I bought a sack of “Hard White Wheat Berries” on-line, and soaked them in water for about 9 hours, then sprouted them by sitting them in a colander in a large bowl, covered with a dish towel. I have written up the detailed procedures I used in another article, so here I will just summarize.

Because I was afraid of over-sprouting, I erred on the side of shorted sprouting times. After about 12.5 hours of sprouting, the kernels were just barely starting to germinate, with tiny white nubs starting to appear:

I took some of this wheat to make bread out of, and left the rest to keep sprouting further. I had read of so-called “Essene bread”, made in a pre-industrial manner by grinding up the moist, sprouted wheat and then simply drying loaves on a hot rock in the sunshine. Since I had a hot, sunny day coming up, I decided to go primitive and make my first sprouted wheat loaf in that fashion.

Lacking a proper grinding mill, I ripped into these grains with a decidedly non-primitive food processor, with a little added water. This made a mash with some coherence:

I shaped that into a loaf just under an inch thick, and put it into a cast iron skillet out in the sun:

After fending off ants and birds (again, see the other article for details), by the end of the day in the sun I had a loaf of genuine Essene bread:

(A corner is missing here where a bird pecked it). The texture was OK, still moist on the inside, but firm, flexible crust on the outside. It initially tasted very blah. At my wife’s suggestion, I sprinkled on some salt, and it became pretty tasty. Success!

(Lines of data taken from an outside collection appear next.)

(** X16.  [_insertion_sort] does not clamp its bounds: with [0 <= low <
    high] and [high] at or past the end of the list it raises
    [IndexError] (when the loop index reaches [len(arr)]). *)
Theorem insertion_sort_past_end_raises
  (fuel : nat) (arr : list Z) (low high : Z) :
  0 <= low -> low < high -> len arr <= high ->
  (Z.to_nat (len arr - low) <= fuel)%nat ->
  _insertion_sort fuel arr low high = Raise IndexError.
Proof. apply insertion_sort_past_end. Qed.

Lemma insertion_sort_past_end_raises_witness :
  0 <= 0 /\ 0 < 5 /\ len [3; 1; 2] <= 5 /\
  (Z.to_nat (len [3; 1; 2]%Z - 0) <= 3)%nat /\
  _insertion_sort 3 [3; 1; 2] 0 5 = Raise IndexError.
Proof.
  assert (H1 : 0 <= 0) by lia.
  assert (H2 : 0 < 5) by lia.
  assert (H3 : len [3; 1; 2] <= 5) by (vm_compute; discriminate).
  assert (H4 : (Z.to_nat (len [3; 1; 2]%Z - 0) <= 3)%nat) by (vm_compute; lia).
  repeat (split; [assumption|]).
  exact (insertion_sort_past_end_raises 3 [3; 1; 2] 0 5 H1 H2 H3 H4).
Defined.

(** X17.  The driver nests its calls only logarithmically deep: the nested
    call of a turn is for at most half of the elements of the current
    range, so on a list of at most [2^m] elements the calls of
    [_introsort] never nest deeper than [m], whatever the depth budget. *)
Theorem introsort_nesting_logarithmic (A : list Z) (fuel m : nat) :
  len A <= 2 ^ Z.of_nat m -> (length A < fuel)%nat ->
  (forall maxdepth,
     (nesting fuel A 0 (len A - 1) maxdepth <= m)%nat) /\
  (forall f arr low high d a c1 c2,
     0 <= low -> low < high -> high < len arr ->
     (Z.to_nat (high - low + 2) <= f)%nat ->
     _introsort_turn f arr low high d = Done (Descend a c1 c2) ->
     2 * (c_high c1 - c_low c1 + 1) <= high - low + 1).
Proof.
  intros Hm Hf. split.
  - intros d. apply nesting_bound; unfold len in *; lia.
  - intros f arr low high d a c1 c2 H1 H2 H3 H4 H5.
    destruct (introsort_turn_descend f arr low high d a c1 c2 H1 H2 H3 H4 H5)
      as (_ & _ & _ & j & Hj & [(Hs & -> & ->)|(Hs & -> & ->)]);
      cbn [c_low c_high]; lia.
Qed.

Lemma introsort_nesting_logarithmic_witness :
  len (map Z.of_nat (rev (seq 0 60))) <= 2 ^ Z.of_nat 6 /\
  (length (map Z.of_nat (rev (seq 0 60))) < 61)%nat /\
  (forall maxdepth,
     (nesting 61 (map Z.of_nat (rev (seq 0 60))) 0
        (len (map Z.of_nat (rev (seq 0 60))) - 1) maxdepth <= 6)%nat) /\
  (forall f arr low high d a c1 c2,
     0 <= low -> low < high -> high < len arr ->
     (Z.to_nat (high - low + 2) <= f)%nat ->
     _introsort_turn f arr low high d = Done (Descend a c1 c2) ->
     2 * (c_high c1 - c_low c1 + 1) <= high - low + 1).
Proof.
  assert (H1 : len (map Z.of_nat (rev (seq 0 60))) <= 2 ^ Z.of_nat 6)
    by (vm_compute; discriminate).
  assert (H2 : (length (map Z.of_nat (rev (seq 0 60))) < 61)%nat)
    by (vm_compute; lia).
  repeat (split; [assumption|]).
  exact (introsort_nesting_logarithmic (map Z.of_nat (rev (seq 0 60))) 61 6 H1 H2).
Defined.

(** X18.  On a range whose elements all equal the pivot the partition
    splits in the middle: both cursors stop at every step, the loop
    returns [j = (low + high) / 2] and the list is as it was.  So equal
    keys give balanced sides; this is the partition of [_hoare_partition]
    and of [_introsort] alike. *)
Theorem partition_of_equal_elements
  (fuel : nat) (arr : list Z) (low high pivot : Z) :
  0 <= low -> low <= high -> high < len arr ->
  (forall k, low <= k <= high -> get arr k = pivot) ->
  (Z.to_nat (high - low + 2) <= fuel)%nat ->
  (exists reads,
     partition_loop fuel arr pivot (low - 1) (high + 1) []
     = Done (arr, (low + high) / 2, reads)) /\
  _hoare_partition fuel arr low high = Done (arr, (low + high) / 2).
Proof.
  intros Hlow Hlh Hhigh Heq Hf.
  destruct (partition_equal low high pivot fuel arr (low - 1) (high + 1) [])
    as (reads & E); auto; try lia.
  replace (low - 1 + (high + 1)) with (low + high) in E by lia.
  split; [now exists reads|].
  unfold _hoare_partition. rewrite shr1.
  assert (low <= (low + high) / 2 <= high) by (Z.div_mod_to_equations; lia).
  rewrite getitem_in by lia. cbn [bind]. rewrite Heq by lia.
  rewrite E. reflexivity.
Qed.

Lemma partition_of_equal_elements_witness :
  0 <= 1 /\ 1 <= 6 /\ 6 < len [0; 7; 7; 7; 7; 7; 7; 9] /\
  (forall k, 1 <= k <= 6 -> get [0; 7; 7; 7; 7; 7; 7; 9] k = 7) /\
  (Z.to_nat (6 - 1 + 2) <= 7)%nat /\
  (exists reads,
     partition_loop 7 [0; 7; 7; 7; 7; 7; 7; 9] 7 (1 - 1) (6 + 1) []
     = Done ([0; 7; 7; 7; 7; 7; 7; 9], (1 + 6) / 2, reads)) /\
  _hoare_partition 7 [0; 7; 7; 7; 7; 7; 7; 9] 1 6
  = Done ([0; 7; 7; 7; 7; 7; 7; 9], (1 + 6) / 2).
Proof.
  assert (H1 : 0 <= 1) by lia.
  assert (H2 : 1 <= 6) by lia.
  assert (H3 : 6 < len [0; 7; 7; 7; 7; 7; 7; 9]) by (vm_compute; reflexivity).
  assert (H4 : forall k, 1 <= k <= 6 -> get [0; 7; 7; 7; 7; 7; 7; 9] k = 7).
  { intros k Hk.
    assert (Hc : k = 1 \/ k = 2 \/ k = 3 \/ k = 4 \/ k = 5 \/ k = 6) by lia.
    destruct Hc as [->|[->|[->|[->|[->| ->]]]]]; reflexivity. }
  assert (H5 : (Z.to_nat (6 - 1 + 2) <= 7)%nat) by (vm_compute; lia).
  repeat (split; [assumption|]).
  exact (partition_of_equal_elements 7 [0; 7; 7; 7; 7; 7; 7; 9] 1 6 7
           H1 H2 H3 H4 H5).
Defined.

I kept on sprouting the rest of the wheat for total of 21 hours of sprouting. At this point, tiny 1/8” long shoots had appeared:

I ground this in the food processor, with added water and salt, and then dehydrated the resulting loaves in an electric skillet set at low temperatures like 150-250 F (65-120 C). Again, the product was pretty palatable, and presumably healthy. I am not about to go into the Essene bread business, but it was gratifying to go from raw wheat grains to something bread-like without the addition of any other store-bought ingredients besides salt.